[Dataset entries]
____

(* ------------------------------------------------------------------ *)
(** ** FRAG *)

Record FragRef : Type := mkFragRef {
  f_fid : option Z;
  f_sess : option Z;
  f_addr : option TargetAddr;
  f_src : bool;
  f_frag_id : Z;
  f_idx : Z;
  f_total : Z;
  f_chunk_off : Z;
  f_chunk : bytes
}.

Definition frag_steady_len (chunk_len : Z) : Z := 9 + chunk_len.
Definition frag_open_len (addr_len chunk_len : Z) : Z := 13 + addr_len + chunk_len.
Definition frag_src_len (addr_len chunk_len : Z) : Z := 9 + addr_len + chunk_len.
Definition frag_inline_len (addr_len chunk_len : Z) : Z := 11 + addr_len + chunk_len.

Definition frag_meta_ok (idx total : Z) (chunk : bytes) : bool :=
  ((1 <=? total) && (total <=? MAX_FRAG_TOTAL))
  && (idx <? total)
  && negb (len chunk =? 0)
  && (len chunk <=? MAX_FRAG_BYTES).

Definition encode_frag_steady (fid frag_id idx total : Z) (chunk : bytes) (limit : Z)
    : res unit bytes :=
  guard! negb (negb (valid_fid fid) || negb (frag_meta_ok idx total chunk)) else tt in
  let total_len := frag_steady_len (len chunk) in
  guard! negb (total_len >? limit) else tt in
  let v := [] ++ [CLASS_FRAG] in
  let v := put_u16 v fid in
  let v := put_u32 v frag_id in
  let v := v ++ [idx] in
  let v := v ++ [total] in
  let v := v ++ chunk in
  Ok v.

Definition encode_frag_open (fid sess : Z) (addr : TargetAddr) (src : bool)
    (frag_id idx total : Z) (chunk : bytes) (limit : Z) : res unit bytes :=
  let owner := if src then Server else Client in
  let! _ := res_ok (require_fid_owner fid owner "r3 frag open fid owner") in
  guard! negb (negb (frag_meta_ok idx total chunk)) else tt in
  let! h := res_ok (header addr) in
  let total_len := frag_open_len (ah_len h) (len chunk) in
  guard! negb (total_len >? limit) else tt in
  let flags := if src then FORM_OPEN_SRC else FORM_OPEN in
  let v := [] ++ [Z.lor CLASS_FRAG flags] in
  let v := put_u16 v fid in
  let v := put_u32 v frag_id in
  let v := v ++ [idx] in
  let v := v ++ [total] in
  let v := put_u32 v sess in
  let! v := put_addr v h in
  let v := v ++ chunk in
  Ok v.

Definition encode_frag_src (fid : Z) (addr : TargetAddr) (frag_id idx total : Z)
    (chunk : bytes) (limit : Z) : res unit bytes :=
  guard! negb (negb (valid_fid fid) || negb (frag_meta_ok idx total chunk)) else tt in
  let! h := res_ok (header addr) in
  let total_len := frag_src_len (ah_len h) (len chunk) in
  guard! negb (total_len >? limit) else tt in
  let v := [] ++ [Z.lor CLASS_FRAG FORM_SRC] in
  let v := put_u16 v fid in
  let v := put_u32 v frag_id in
  let v := v ++ [idx] in
  let v := v ++ [total] in
  let! v := put_addr v h in
  let v := v ++ chunk in
  Ok v.
Lemma r3_train_roundtrip_witness :
  let b := [0xA0; 2; 3; 5; 0; 1; 0x20; 0; 2; 7; 8; 1; 0; 0; 1; 9] in
  len b <= 1200 /\ exists fr s, decode_train b = Ok fr /\
    collect fr = Ok ([(5, [7; 8]); (0x2001, []); (5, [9])], s) /\ flows fr = Ok [5; 0x2001] /\
    tf_count fr = 3 /\ ti_items s = [] /\ next s = Ok (None, s).
Proof.
  apply (r3_train_roundtrip (TDict [5; 0x2001] [(0, [7; 8]); (1, []); (0, [9])]) 1200).
  - split; repeat constructor; concrete.
  - concrete.
  - reflexivity.
Defined.

(** The train decoder is safe on every byte string.  It does not panic;
    and if it accepts, the iterator (which does not check again) does not
    panic either, yields exactly the announced number of packets, between 1
    and 64, each for a flow of the frame's dictionary of distinct valid ids,
    and uses up every byte. *)
Theorem r3_train_decode_safe b :
  bytes_ok b -> len b <= isize_max ->
  decode_train b <> Panic /\
  forall fr, decode_train b = Ok fr -> exists its s fs,
    collect fr = Ok (its, s) /\ len its = tf_count fr /\ 1 <= len its <= MAX_TRAIN_ITEMS /\
    ti_items s = [] /\ flows fr = Ok fs /\ NoDup fs /\ Forall (fun f => valid_fid f = true) fs /\
    Forall (fun it => it.1 ∈ fs) its.
Proof.
  intros Hb Hl. split; [by apply decode_train_no_panic|]. intros fr Hd.
  destruct (decode_train_inv b fr Hb ltac:(ulia) Hd) as (t & e & w & -> & Hwf & Ht & ->).
  destruct (collect_train _ _ _ Ht) as [Hc Hf]; [lens|].
  pose proof Ht as (Hn & _ & (Hv & Hnd & _)%distinct_fids_spec & _).
  eexists _, _, (train_flows t). split_and!; [eauto | done | lia | lia | done..|].
  apply Forall_forall. intros it Hin%list_elem_of_In. by eapply train_item_flow.
Qed.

____

> _Problem to work on_
Your answer must consist solely of the lines from the one containing "pose proof Ht" through the last line of the entries, reproduced exactly.

> _Solution for this task_
  pose proof Ht as (Hn & _ & (Hv & Hnd & _)%distinct_fids_spec & _).
  eexists _, _, (train_flows t). split_and!; [eauto | done | lia | lia | done..|].
  apply Forall_forall. intros it Hin%list_elem_of_In. by eapply train_item_flow.
Qed.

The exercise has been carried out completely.